When leveraging machine learning to train the model, we want to keep track of the hyperparameters used to configure the training process. Although not used in this case, we'll set a couple of hyperparameters here as a reference, and show how they can be included as metadata with the model in the Model Management interface in a few steps.

In [3]:
hyperparameters = {
    "alpha": "2.35e-05",
    "lambda": "0.25"
}

## Model Training
At this point we would normally use a machine learning library to train a model to fit our training dataset. For the purposes of this notebook, our sample model has been defined already in [model.py](model.py)

## Validation
Now that we have a model, it's time to test. But first, a note on [model.py](model.py) and it's purpose.

[model.py](model.py) implements an `invoke` function:

    def invoke(data, content_type_header, accept_header):

For this simple model, the `invoke` function gives us a convenient place to implement our algorithm. But when we deploy the model in Domo, this function also acts as an entrypoint to execute our model. If executing the model in a dataflow is desired, the `invoke` function should both accept and return data as a csv string.

In order to ensure that your model is ready for deployment, we recommend always testing your model using the `invoke` function. It's usually best practice to keep some of the labeled examples separate from the training data to be used for validation/testing. This allows you to test how well the model generalizes to inputs not seen in the training dataset. Again, to keep things simple, we'll just test using the training dataset.

In [4]:
# Write training dataset as csv without headers or index column
train_csv = train_x.to_csv(header=False, index=False)

# Execute invoke function from model.py
from model import EndpointHandler
predicted_y = EndpointHandler().invoke(train_csv, content_type_header='text/csv', accept_header='text/csv')
print(predicted_y)

0
1
0
0
0



## Metrics

During training and validation we can calculate metrics to help us measure model performance. Example metrics are included below as a reference.

In addition to metric name and value, standard deviation and timestamp may be included.

In [5]:
from domojupyter.ai import Metric
from datetime import datetime

metrics = {
    "accuracy": 1.0,
    "recall": 1.0,
    "precision": 1.0
}
now = datetime.now()
domo_metrics = {k: Metric(k, v, None, now) for (k,v) in metrics.items()}

## Model Task

Domo let's you specify which task(s) your model is trained to perform, such as TEXT_GENERATION, CLASSIFICATION, or OTHER if you don't see an appropriate ModelTaskType.

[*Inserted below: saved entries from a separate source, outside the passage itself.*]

(** * Paper-Auto-Summarize: a shallow embedding of the batch pipeline

    The development follows the two scripts that carry the logic of the
    repository:

    - [auto_runner.py]: bucket catalogue, folder scan, selector parsing,
      text extraction and the per-bucket processing loop with its global
      index counter;
    - [scenario_rescoring.py]: loading of the combined table, the weighted
      scenario score, the level table and the per-scenario ranking tables.

    Part I holds the definitions (Python built-ins first, then one module per
    script); Part II holds the lemmas and theorems on the documented
    behaviour, Part III further properties of the two scripts.

    Conventions of the embedding.
    - A Python [str] is a Rocq [string] holding its UTF-8 bytes.  Equality,
      ordering, [startswith], splitting on and removal of an ASCII character
      are the same on bytes and on code points.  [str.strip], [str.lower],
      [str.upper], [int] and [float] are modelled on their ASCII behaviour:
      white space, letters and digits outside ASCII are ordinary characters
      here.
    - Where the length of a text matters ([extract_pdf_text]) the text is a
      list of code points, one entry per character.
    - A Python [float] is a binary64 value of [SpecFloat], with the
      round-to-nearest-even operations of that library.
    - A call that may raise returns a [Py.result]. *)

From Stdlib Require Import ZArith NArith List String Ascii Bool Lia DecimalString.
From Stdlib Require Import Floats.SpecFloat.
From stdpp Require Import gmap strings list sorting.

Local Open Scope string_scope.
Local Open Scope list_scope.

(* ===================================================================== *)
(** * Part I: definitions                                                 *)
(* ===================================================================== *)

(** ** Python built-ins used by the scripts *)
Module Py.

(** Exceptions the modelled code raises, and the outcome of a call. *)
Inductive exn : Type :=
| ValueError (msg : string)
| IndexError.

Inductive result (A : Type) : Type :=
| Ok (a : A)
| Raise (e : exn).
Arguments Ok {A} a.
Arguments Raise {A} e.

Definition bind {A B : Type} (r : result A) (k : A -> result B) : result B :=
  match r with
  | Ok a => k a
  | Raise e => Raise e
  end.

(** *** str *)

(** [c.isspace()] on ASCII: TAB..CR, FS..US and the space. *)
Definition isspace (c : ascii) : bool :=
  let n := nat_of_ascii c in
  ((9 <=? n)%nat && (n <=? 13)%nat) || ((28 <=? n)%nat && (n <=? 32)%nat).

Fixpoint lstrip (s : string) : string :=
  match s with
  | EmptyString => EmptyString
  | String c s' => if isspace c then lstrip s' else s
  end.

Fixpoint rstrip (s : string) : string :=
  match s with
  | EmptyString => EmptyString
  | String c s' =>
      match rstrip s' with
      | EmptyString => if isspace c then EmptyString else String c EmptyString
      | r => String c r
      end
  end.

(** [s.strip()] *)
Definition strip (s : string) : string := rstrip (lstrip s).

(** [s.split(sep)] for a one-character separator: never the empty list. *)
Fixpoint split (sep : ascii) (s : string) : list string :=
  match s with
  | EmptyString => [EmptyString]
  | String c s' =>
      if Ascii.eqb c sep then EmptyString :: split sep s'
      else match split sep s' with
           | p :: ps => String c p :: ps
           | [] => [String c EmptyString]
           end
  end.

(** The line feed, as a string. *)
Definition nl : string := String "010"%char EmptyString.

(** [s.startswith(p)] *)
Definition startswith (s p : string) : bool := String.prefix p s.

(** [s[n:]] *)
Fixpoint drop (n : nat) (s : string) : string :=
  match n, s with
  | O, _ => s
  | S n', String _ s' => drop n' s'
  | S _, EmptyString => EmptyString
  end.



(** [sep.join(parts)] *)
Fixpoint join (sep : string) (parts : list string) : string :=
  match parts with
  | [] => EmptyString
  | [p] => p
  | p :: ps => p +:+ sep +:+ join sep ps
  end.

(** [s.replace(c, '')] for a one-character [c]. *)
Fixpoint remove_char (c : ascii) (s : string) : string :=
  match s with
  | EmptyString => EmptyString
  | String d s' => if Ascii.eqb d c then remove_char c s' else String d (remove_char c s')
  end.

(** [c in s] for a one-character [c]. *)
Fixpoint contains_char (c : ascii) (s : string) : bool :=
  match s with
  | EmptyString => false
  | String d s' => Ascii.eqb d c || contains_char c s'
  end.

(** Truth value of a [str]: the empty string is false. *)
Definition truthy (s : string) : bool :=
  match s with
  | EmptyString => false
  | String _ _ => true
  end.

(** [str(n)] for a natural number. *)
Definition str_of_nat (n : nat) : string :=
  DecimalString.NilZero.string_of_uint (Nat.to_uint n).

(** *** pathlib *)

(** [name.rfind('.')], counting from [i]. *)
Fixpoint rfind_dot (name : string) (i : nat) : option nat :=
  match name with
  | EmptyString => None
  | String c rest =>
      match rfind_dot rest (S i) with
      | Some j => Some j
      | None => if Ascii.eqb c "."%char then Some i else None
      end
  end.

(** [Path(name).suffix]: from the last dot on, unless that dot is the first
    or the last character of the name. *)
Definition suffix (name : string) : string :=
  match rfind_dot name 0 with
  | Some i => if (0 <? i)%nat && (i <? String.length name - 1)%nat then drop i name else ""
  | None => ""
  end.

(** [Path(name).stem]: the name without its suffix. *)
Definition stem (name : string) : string :=
  match rfind_dot name 0 with
  | Some i => if (0 <? i)%nat && (i <? String.length name - 1)%nat
              then String.substring 0 i name else name
  | None => name
  end.

(** [c.lower()] on ASCII. *)
Definition lower_char (c : ascii) : ascii :=
  let n := nat_of_ascii c in
  if (65 <=? n)%nat && (n <=? 90)%nat then ascii_of_nat (n + 32) else c.

Fixpoint lower (s : string) : string :=
  match s with
  | EmptyString => EmptyString
  | String c s' => String (lower_char c) (lower s')
  end.

(** [c.upper()] on ASCII. *)
Definition upper_char (c : ascii) : ascii :=
  let n := nat_of_ascii c in
  if (97 <=? n)%nat && (n <=? 122)%nat then ascii_of_nat (n - 32) else c.

Fixpoint upper (s : string) : string :=
  match s with
  | EmptyString => EmptyString
  | String c s' => String (upper_char c) (upper s')
  end.

(** *** list *)

(** [l[i]] for an integer [i]: a negative index counts from the end. *)
Definition getitem {A : Type} (l : list A) (i : Z) : result A :=
  let j := if (i <? 0)%Z then (Z.of_nat (length l) + i)%Z else i in
  if (j <? 0)%Z then Raise IndexError
  else match l !! Z.to_nat j with
       | Some a => Ok a
       | None => Raise IndexError
       end.

(** [[g(x) for x in l]] for a [g] that may raise. *)
Fixpoint for_each {A B : Type} (g : A -> result B) (l : list A) : result (list B) :=
  match l with
  | [] => Ok []
  | x :: l' =>
      match g x with
      | Ok y =>
          match for_each g l' with
          | Ok ys => Ok (y :: ys)
          | Raise e => Raise e
          end
      | Raise e => Raise e
      end
  end.

(** The characters of a text, as a loop over it yields them: every byte
    that is not a continuation byte of UTF-8 starts one. *)
Definition is_continuation (c : ascii) : bool :=
  let n := nat_of_ascii c in (128 <=? n)%nat && (n <? 192)%nat.

Fixpoint characters (s : string) : list string :=
  match s with
  | EmptyString => []
  | String c s' =>
      let rest := characters s' in
      match s' with
      | String d _ =>
          if is_continuation d then
            match rest with
            | ch :: more => String c ch :: more
            | [] => [String c EmptyString]
            end
          else String c EmptyString :: rest
      | EmptyString => String c EmptyString :: rest
      end
  end.

(** [str(z)] for an integer. *)
Definition str_of_Z (z : Z) : string :=
  DecimalString.NilZero.string_of_int (Z.to_int z).

(** *** list.sort *)

(** [l.sort(key=key, reverse=reverse)].  The sort of the language is stable
    and uses only [<] on the keys; on keys that [<] orders totally its
    result is the one stable arrangement, which the insertion below
    computes.  With [reverse=True] the interpreter reverses the list, sorts
    it and reverses the result, which keeps equal keys in input order. *)
Section Sort.
Context {A K : Type} (lt : K -> K -> bool) (key : A -> K).

Fixpoint insert_sorted (x : A) (l : list A) : list A :=
  match l with
  | [] => [x]
  | y :: l' =>
      if lt (key y) (key x) then y :: insert_sorted x l' else x :: y :: l'
  end.

Definition stable_sort (l : list A) : list A := foldr insert_sorted [] l.

Definition list_sort (reverse : bool) (l : list A) : list A :=
  if reverse then rev (stable_sort (rev l)) else stable_sort l.

(** [x] may stand before [y] in an ascending list: [y] is not below [x]. *)
Definition not_after (x y : A) : Prop := lt (key y) (key x) = false.

End Sort.

(** *** int *)

Definition is_digit (c : ascii) : bool :=
  let n := nat_of_ascii c in (48 <=? n)%nat && (n <=? 57)%nat.

Definition digit_value (c : ascii) : Z := Z.of_nat (nat_of_ascii c - 48).

(** Digits with single underscores between them; [prev] tells whether the
    previous character was a digit. *)
Fixpoint digits_value (s : string) (acc : Z) (prev : bool) : option Z :=
  match s with
  | EmptyString => if prev then Some acc else None
  | String c s' =>
      if is_digit c then digits_value s' (10 * acc + digit_value c)%Z true
      else if Ascii.eqb c "_"%char
           then (if prev then digits_value s' acc false else None)
           else None
  end.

Model input and output may also be configured as part of the task definition. We'll configure the input and output type as CSV so that we can execute our model using the Model Inference tile in Magic ETL.

In [6]:
from domojupyter.ai import ModelTask, ModelTaskType
from domojupyter.ai import CSVModelIOConfiguration

# Infer the input column names and types from our training dataset
input_config = CSVModelIOConfiguration(data_frame=train_x)
# Infer the output column names and types from our training label dataset
output_config = CSVModelIOConfiguration(data_frame=train_y)
task = ModelTask(ModelTaskType.CLASSIFICATION, input_config=input_config, output_config=output_config)

## Kernel Snapshots

Domo's Jupyter Workspaces allow you to customize your environment by installing 3rd party libraries. To ensure that the model hosting environment matches your customized Jupyter environment, a Snapshot is created of the conda environment running the Jupyter kernel. 

A Kernel Snapshot is automatically created the first time you create a model in a workspace. If one or more Snapshots already exist, the most recent snapshot is used for your model. If your environment has changed and you need to create a new snapshot, you can call `create_model` with `create_snapshot=True`.

Creating a new snapshot can take several minutes.

## Creating the Model

Upload the model to Domo's Model Management interface where we can compare performance with other models and deploy it as an endpoint or dataflow tile when ready.

The following information is included:

- name - The name of the model
- entrypoint - The file containing our `invoke` function that is executed once deployed
- files - The serialized model or any other files required to execute our model
- training - Hyperparameters and metrics discovered during training
- tasks - A list of tasks our model supports

In [7]:
from domojupyter.ai import ModelTrainingInformation
import domojupyter.ai.model as ml

model_name = 'Blue Classification'
entrypoint = 'model.py'
extra_files = []
training = ModelTrainingInformation(metrics=domo_metrics, hyperparameters=hyperparameters, algorithm="Custom")
tasks = [task]

ml.create_model(model_name, entrypoint, extra_files, training=training, tasks=tasks)

Creating model
Successfully created model with name: Blue Classification